La foire de Soulanges s’était passée d’une manière assez calme, à l’exception de quelques tracasseries entre la première et la seconde société de la ville, suscitées par l’inquiet despotisme de la reine, qui ne voulait pas tolérer l’empire qu’avait établi et fondé la belle Euphémie Plissoud au cœur du brillant Lupin, dont elle paraissait avoir fixé pour toujours les volages ardeurs.
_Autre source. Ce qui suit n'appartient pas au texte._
(** The turn of the loop on a field that holds a non-empty string and
    that the schema gate lets through: it stores what [field_parse]
    names, and nothing when that is nothing. *)
Lemma cast_key_string (deep : string → option (value → M value))
    opts l fields c key val hk c' hk' :
  hk !! l = Some (Plain fields) →
  assoc_get key fields = Some (VString val) → val ≠ "" →
  schema_gate opts key = false → assoc_get key c = None →
  cast_key deep opts (VObject l) c key hk = Ok c' hk' →
  match field_parse opts key val with
  | Some (hz, pr) =>
      ∃ v, materialise (Some (hz, pr)) hk = Ok (Some v) hk'
           ∧ c' = assoc_set key v c
  | None => c' = c ∧ hk' = hk
  end.
Proof.
  intros Hlk Hv Hne Hgate Hc Hturn.
  rewrite (cast_key_unfold _ _ _ _ _ _ _ _ Hlk Hv) in Hturn.
  assert (Ht : truthy (VString val) = true).
  { simpl. apply negb_true_iff, String.eqb_neq, Hne. }
  rewrite Ht, Hgate in Hturn. simpl in Hturn.
  rewrite castFromString_first_success in Hturn.
  unfold field_parse.
  destruct (first_success priority_order val opts None) as [[hz pr]|] eqn:Hfs.
  { inv_M Hturn. destruct (materialise_Some _ _ _ _ _ Hm) as [v' ->].
    apply store_Ok in Hturn as [-> ->]. exists v'. auto. }
  simpl in Hturn. unfold bind at 1, ret at 1 in Hturn.
  destruct (schema_lookup opts key) as [[fl|t]|] eqn:Hsch.
  - rewrite (fallback_guard _ _ _ _ Hsch Hc) in Hturn.
    destruct (negb (inherited key)); inv_M Hturn; auto.
  - rewrite (fallback_guard _ _ _ _ Hsch Hc) in Hturn.
    destruct (inherited key); simpl in Hturn;
      rewrite ?orb_true_l, ?orb_false_l; [inv_M Hturn; auto|].
    unfold bind in Hturn. rewrite castSchemaField_string in Hturn.
    destruct (schema_type_eqb t T_string); [inv_M Hturn; auto|].
    destruct (first_success priority_order val opts (Some t))
      as [[hz pr]|] eqn:Hfs'.
    + destruct (materialise (Some (hz, pr)) hk) as [v h1|e h1|] eqn:Hm;
        try discriminate.
      destruct (materialise_Some _ _ _ _ _ Hm) as [v' ->].
      apply store_Ok in Hturn as [-> ->]. exists v'. auto.
    + simpl in Hturn. inv_M Hturn. auto.
  - destruct (_ && negb _); inv_M Hturn; auto.
Qed.
(** X2.  What [read_current_index] makes of the position file.  Whatever
    integer the interpreter's [int] reads from the content without the
    white space around it is the position: in particular an integer below
    [10 ^ 4300] in absolute value, written as [str] writes it and
    surrounded by white space (a trailing line feed, say).  The start
    index is returned when the file is absent, empty or blank. *)
Theorem read_current_index_tolerant
    (state_file : pystr) (start_index : Z) (w : world) :
  (files w !! state_file = None ->
   read_current_index state_file start_index w = start_index)
  /\ (forall text v,
        files w !! state_file = Some text ->
        int_of_str (strip text) = Ok v ->
        read_current_index state_file start_index w = v)
  /\ (forall pre post v,
        Forall (fun c => is_space c = true) pre ->
        Forall (fun c => is_space c = true) post ->
        Z.abs v < 10 ^ INT_MAX_STR_DIGITS ->
        int_of_str (strip (pre ++ py_str v ++ post)) = Ok v)
  /\ (forall text,
        files w !! state_file = Some text ->
        Forall (fun c => is_space c = true) text ->
        int_of_str (strip text) = Raise ValueError
        /\ read_current_index state_file start_index w = start_index).
Proof.
  unfold read_current_index. split; [intros ->; reflexivity|].
  split; [|split].
  - intros text v -> Hint.
    rewrite (int_of_str_py_int _ _ Hint). reflexivity.
  - intros pre post v Hpre Hpost Hv.
    unfold strip at 1.
    rewrite (strip_with_padded is_space pre (py_str v) post Hpre Hpost
               (py_str_no_space v)).
    apply int_of_str_py_str. exact Hv.
  - intros text -> Hall.
    assert (Hs : strip text = []).
    { unfold strip, strip_with. rewrite lstrip_all by exact Hall.
      reflexivity. }
    rewrite Hs. split; reflexivity.
Qed.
Le comte et la comtesse n’avaient paru ni à la foire de Soulanges, ni à la fête de Tivoli, et cela leur fut compté pour un crime par les Soudry, les Gaubertin et leurs adhérents; c’était de l’orgueil, c’était du dédain, disait-on chez madame Soudry. Pendant ce temps, la comtesse tâchait de combler le vide que lui causait l’absence d’Émile, par l’immense intérêt qui attache les belles âmes au bien qu’elles font, ou qu’elles croient faire, et le comte, de son côté, s’appliquait avec non moins de zèle aux améliorations matérielles dans la régie de sa terre, qui devaient selon lui modifier aussi d’une manière favorable la position, et de là, le caractère des habitants de cette contrée. Aidée des conseils et de l’expérience de l’abbé Brossette, madame de Montcornet prenait peu à peu une connaissance statistiquement exacte des familles pauvres de la commune, de leurs positions respectives, de leurs besoins, de leurs moyens d’existence et de l’intelligence avec laquelle il fallait venir en aide à leur travail, sans les rendre eux-mêmes oisifs et paresseux.
La comtesse avait placé Geneviève Niseron, la _Péchina_, dans un couvent d’Auxerre, sous prétexte de lui faire apprendre assez de couture pour pouvoir l’employer chez elle, mais en réalité pour la soustraire aux infâmes tentatives de Nicolas Tonsard, que Rigou était parvenu à exempter du service militaire; la comtesse pensait aussi qu’une éducation religieuse, la clôture et une surveillance monastique, sauraient dompter à la longue les passions ardentes de cette précoce petite fille dont le sang monténégrin lui apparaissait parfois comme une flamme menaçante, s’apprêtant de loin à incendier le bonheur domestique de sa fidèle Olympe Michaud.
Donc, on était tranquille au château des Aigues. Le comte, endormi par Sibilet, rassuré par Michaud, s’applaudissait de sa fermeté, remerciait sa femme d’avoir contribué par sa bienfaisance à l’immense résultat de leur tranquillité. La question de la vente du bois, le général se réservait de la résoudre à Paris en s’entendant avec des marchands. Il n’avait aucune idée de la manière dont se fait le commerce, et il ignorait complétement l’influence de Gaubertin sur le cours de l’Yonne, qui approvisionnait Paris en grande partie.